In 1949, Ed Wynn (the Perfect Fool and a guy who knew talent when he saw it) brought Buster onto his variety show. It was the early days of TV, broadcast live on the West Coast, recorded on kinescopes and then physically mailed to the rest of the country like a weird cinematic chain letter. The reaction was electric. People remembered why they loved Buster.

This led to The Buster Keaton Show on KHJ (KTTV) in Los Angeles. As Buster put it: “It was one of the thrills of my life… I had almost given up hope of getting another real chance as an actor.”

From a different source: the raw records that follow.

Definition shLs (args : list bytes) : cmd status :=
  let l := foldl ls_arg (MkLs false false false [dot]) args in
  abs ← resolve (target l);
  i ← Stat (strip abs);
  match i with
  | Ok i =>
      if flagD l || negb (IsDir i) then
        _ ← (if flagL l then print_line (flagI l) (target l) i else println Stdout (target l));
        mret (Exit 0)
      else
        names ← ReadDir (strip abs);
        match names with
        | Ok names =>
            _ ← (if flagL l then ls_long (flagI l) (strip_end abs) names else ls_names names);
            mret (Exit 0)
        | r => _ ← warnf (str "ls: " ++ target l ++ str ": " ++ err_text r); mret (Exit 1)
        end
  | r => _ ← warnf (str "ls: " ++ target l ++ str ": " ++ err_text r); mret (Exit 1)
  end.

(** ** Readers *)

(** [io.SectionReader], the interpreter's input, and [io.LimitReader]. *)
Inductive source := Section_ (ra : ReaderAt) (off limit : Z) | Input | Limited (n : Z) (src : source).

(** [io.NewSectionReader]. *)
Definition NewSection (ra : ReaderAt) (off n : Z) : source :=
  Section_ ra off (if off <=? i64 (max_i64 - n) then i64 (n + off) else max_i64).

Fixpoint Read (src : source) (n : Z) : cmd ((bytes * option io_err) * source) :=
  match src with
  | Section_ ra off limit =>
      if limit <=? off then mret (([], Some EOF), src)
      else
        let '(d, e) := ra off (Z.min n (limit - off)) in
        mret ((d, e), Section_ ra (off + zlen d) limit)
  | Input =>
      on_world (fun w =>
        let s := h_stdin H w in
        let d := take (Z.to_nat n) (sdata s) in
        let w := h_set_stdin H (MkStream (drop (Z.to_nat n) (sdata s)) (sfail s)) w in
        (((d, if (zlen d =? 0) && (0 <? n) then Some (stream_end s) else None), Input), w))
  | Limited k src =>
      if k <=? 0 then mret (([], Some EOF), Limited k src)
      else
        '((d, e), src) ← Read src (Z.min n k);
        mret ((d, e), Limited (k - zlen d) src)
  end.

(** [io.ReadFull] into a buffer of [n] bytes; [got] is in it. *)
Fixpoint read_full_from (fuel : nat) (src : source) (n : Z) (got : bytes) : cmd ((bytes * option io_err) * source) :=
  if n <=? zlen got then mret ((got, None), src)
  else match fuel with
  | O => no_fuel
  | S fuel =>
      '((d, e), src) ← Read src (n - zlen got);
      let got := got ++ d in
      match e with
      | None => read_full_from fuel src n got
      | Some e =>
          mret ((got, if n <=? zlen got then None
                      else Some (if bool_decide (e = EOF) && (0 <? zlen got) then UnexpectedEOF else e)), src)
      end
  end.

Definition ReadFull (src : source) (n : Z) : cmd ((bytes * option io_err) * source) :=
  read_full_from (S (Z.to_nat n)) src n [].

(** [io.CopyN(io.Discard, in, n)]: what is read is gone. *)
Definition discard (n : Z) : cmd (option io_err) := on_world (fun w =>
  if n <=? 0 then (None, w)
  else
    let s := h_stdin H w in
    (if zlen (sdata s) <? n then Some (stream_end s) else None,
     h_set_stdin H (MkStream (drop (Z.to_nat n) (sdata s)) (sfail s)) w)).

Definition ErrShortWrite : gerr := str "short write".
Definition ErrClosedPipe : gerr := str "io: read/write on closed pipe".

(** ** [cat] *)

Definition copyBuffer : Z := 32 * 1024.

(** [copyFileTransfer]. *)
Fixpoint copy_loop (fuel : nat) (src : source) : cmd (option gerr) :=
  stop ← interrupted;
  if (stop : bool) then mret (Some ErrClosedPipe)
  else match fuel with
  | O => no_fuel
  | S fuel =>
      '((d, e), src) ← Read src copyBuffer;
      bad ← (if bool_decide (d = []) then mret None
             else
               '(n, werr) ← Write Stdout d;
               match werr with
               | Some e => mret (Some e)
               | None =>
                   stop ← interrupted;
                   mret (if (stop : bool) then Some ErrClosedPipe
                         else if negb (n =? zlen d) then Some ErrShortWrite else None)
               end);
      match bad, e with
      | Some e, _ => mret (Some e)
      | None, Some EOF => on_world (h_flush H)
      | None, Some e => mret (Some (io_text e))
      | None, None => copy_loop fuel src
      end
  end.

(** The rest of the input, until the writer fails ([io.Copy]). *)
Fixpoint copy_input (fuel : nat) : cmd unit :=
  match fuel with
  | O => no_fuel
  | S fuel =>
      '((d, e), _) ← Read Input copyBuffer;
      bad ← (if bool_decide (d = []) then mret false
             else '(n, werr) ← Write Stdout d;
                  mret (match werr with Some _ => true | None => negb (n =? zlen d) end));
      match e with
      | None => if (bad : bool) then mret tt else copy_input fuel
      | Some _ => mret tt
      end
  end.

Fixpoint cat_files (args : list bytes) : cmd status :=
  match args with
  | [] => mret (Exit 0)
  | p :: args =>
      fp ← fsPath p;
      f ← Open fp;
      match f with
      | Ok f =>
          _ ← logServed p;
          err ← copy_loop (S (S (Z.to_nat (f_size f)))) (NewSection (f_ra f) 0 (f_size f));
          stop ← interrupted;
          match err with
          | Some e => mret (if (stop : bool) then Exit 130 else Fail e)
          | None =>
              if (stop : bool) then mret (Exit 130)
              else _ ← fileTransferred f 0 (f_size f); cat_files args
          end
      | r => _ ← warnf (str "cat: " ++ p ++ str ": " ++ err_text r); mret (Exit 1)
      end
  end.

(** A transfer begins, runs and finishes. *)
Definition in_transfer {A} (m : cmd A) : cmd A :=
  _ ← tell (h_begin H); r ← m; _ ← tell (h_finish H); mret r.

Definition shCat (args : list bytes) : cmd status :=
  match args with
  | [] => s ← on_world (fun w => (h_stdin H w, w)); _ ← copy_input (S (length (sdata s))); mret (Exit 0)
  | _ => in_transfer (cat_files args)
  end.

(** ** [dd] *)

Record dd_args := MkDD { dd_file : bytes; dd_bs : Z; dd_ibs : Z; dd_skip : Z; dd_count : option Z }.

Definition dd_default : dd_args := MkDD [] (-1) 512 0 None.

(** One operand: the arguments, or what is wrong and whether it is refused. *)
Definition dd_number (k v : bytes) : Z + bytes :=
  match ParseInt v with Ok n => if n <? 0 then inr v else inl n | _ => inr v end.

Definition dd_arg (a : bytes) (d : dd_args) : dd_args + (bool * gerr) :=
  match cut 61 a with
  | (_, None) => inr (false, str "dd: bad operand " ++ quote a)
  | (k, Some v) =>
      let k_is s := bool_decide (k = s) in
      let size (f : Z -> dd_args) :=
        match parseSize v with
        | inl n => inl (f n)
        | inr s => inr (false, str "dd: " ++ k ++ str ": bad size " ++ quote s)
        end in
      let number (f : Z -> dd_args) :=
        match dd_number k v with
        | inl n => inl (f n)
        | inr s => inr (false, str "dd: " ++ k ++ str ": bad value " ++ quote s)
        end in
      if k_is (str "if") then inl (MkDD v (dd_bs d) (dd_ibs d) (dd_skip d) (dd_count d))
      else if k_is (str "of") then inr (true, str "dd: of=: not supported (read-only)")
      else if k_is (str "bs") then size (fun n => MkDD (dd_file d) n (dd_ibs d) (dd_skip d) (dd_count d))
      else if k_is (str "ibs") then size (fun n => MkDD (dd_file d) (dd_bs d) n (dd_skip d) (dd_count d))
      else if k_is (str "obs") then size (fun _ => d)
      else if k_is (str "skip") || k_is (str "iseek") then
        number (fun n => MkDD (dd_file d) (dd_bs d) (dd_ibs d) n (dd_count d))
      else if k_is (str "seek") || k_is (str "oseek") then number (fun _ => d)
      else if k_is (str "count") then number (fun n => MkDD (dd_file d) (dd_bs d) (dd_ibs d) (dd_skip d) (Some n))
      else inr (true, str "dd: operand " ++ quote k ++ str " not supported")
  end.

Fixpoint dd_parse (args : list bytes) (d : dd_args) : dd_args + (bool * gerr) :=
  match args with
  | [] => inl d
  | a :: args => match dd_arg a d with inl d => dd_parse args d | inr e => inr e end
  end.

Definition dd_block (d : dd_args) : Z := if 0 <? dd_bs d then dd_bs d else dd_ibs d.

(** The buffer: whole input blocks, up to 32 KiB of them. Division by zero
    panics; so does an allocation past the address space. *)
Definition dd_buffer (ibs : Z) : outcome stuck Z :=
  if ibs <? 32 * 1024 then if ibs =? 0 then Panic else Ok (i64 (Z.quot (32 * 1024) ibs * ibs)) else Ok ibs.

Definition maxAlloc : Z := 2 ^ 48.

(** The copying loop: how it ended, the full blocks, whether one was partial, and
    the bytes copied. *)
Record dd_counts := MkCounts { dd_full : Z; dd_partial : bool; dd_copied : Z }.

Fixpoint dd_loop (fuel : nat) (src : source) (ibs bufSize : Z) (c : dd_counts) : cmd (status + dd_counts) :=
  stop ← interrupted;
  if (stop : bool) then mret (inl (Exit 130))
  else match fuel with
  | O => no_fuel
  | S fuel =>
      '((d, e), src) ← ReadFull src bufSize;
      bad ← (if bool_decide (d = []) then mret None
             else
               '(n, werr) ← Write Stdout d;
               stop ← interrupted;
               mret (match werr with
                     | Some e => Some (if (stop : bool) then Exit 130 else Fail e)
                     | None => if (stop : bool) then Some (Exit 130)
                               else if negb (n =? zlen d) then Some (Fail ErrShortWrite) else None
                     end));
      let n := zlen d in
      let c := if bool_decide (d = []) then c
               else MkCounts (i64 (dd_full c + Z.quot n ibs)) (dd_partial c || negb (Z.rem n ibs =? 0)) (i64 (dd_copied c + n)) in
      match bad, e with
      | Some s, _ => mret (inl s)
      | None, None => dd_loop fuel src ibs bufSize c
      | None, Some (OtherIO code) =>
          _ ← println Stderr (str "dd: read: " ++ io_text (OtherIO code)); mret (inl (Exit 1))
      | None, Some _ => mret (inr c)
      end
  end.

Watching these episodes now is like looking at a lost civilization. Because there was no such thing as canned laughter yet, and the shows were often filmed without a studio audience, Buster’s brilliant, bone-crunching physical comedy often lands in a vacuum of silence. It’s eerie, beautiful and occasionally heartbreaking.

Eventually, producer Carl Hittleman tried to film a new version of the show in 1951 to syndicate it nationally, bringing in a Who’s Who of silent-era vets like Hank Mann and Harold Goodwin. They even re-titled it Life with Buster Keaton and chopped it up into a feature film called The Misadventures of Buster Keaton for the European market. It was marketed to kids as a slapstick museum piece, but we know better. This is the work of a master finding his feet in a brand-new world.

This set is a miracle of preservation. Archivist Jeff Joseph has done the heavy lifting here, digitally upgrading these rare kinescopes to high resolution. Out of the 13 original live episodes, only 9 remain. This set includes two holy grails: a February 2, 1950, episode that hasn’t been seen since the night it aired, and a February 23, 1950, episode making its first-ever home media appearance.

Extras on the Blu-ray include Three Comedians in Close-up (CBC-TV), an episode of This Your Life, rare footage of Keaton at the circus and two shorts, Cops and The Goat.  If you have any love for the history of the medium or the man who broke his neck for a gag and kept filming, you need this from MVD.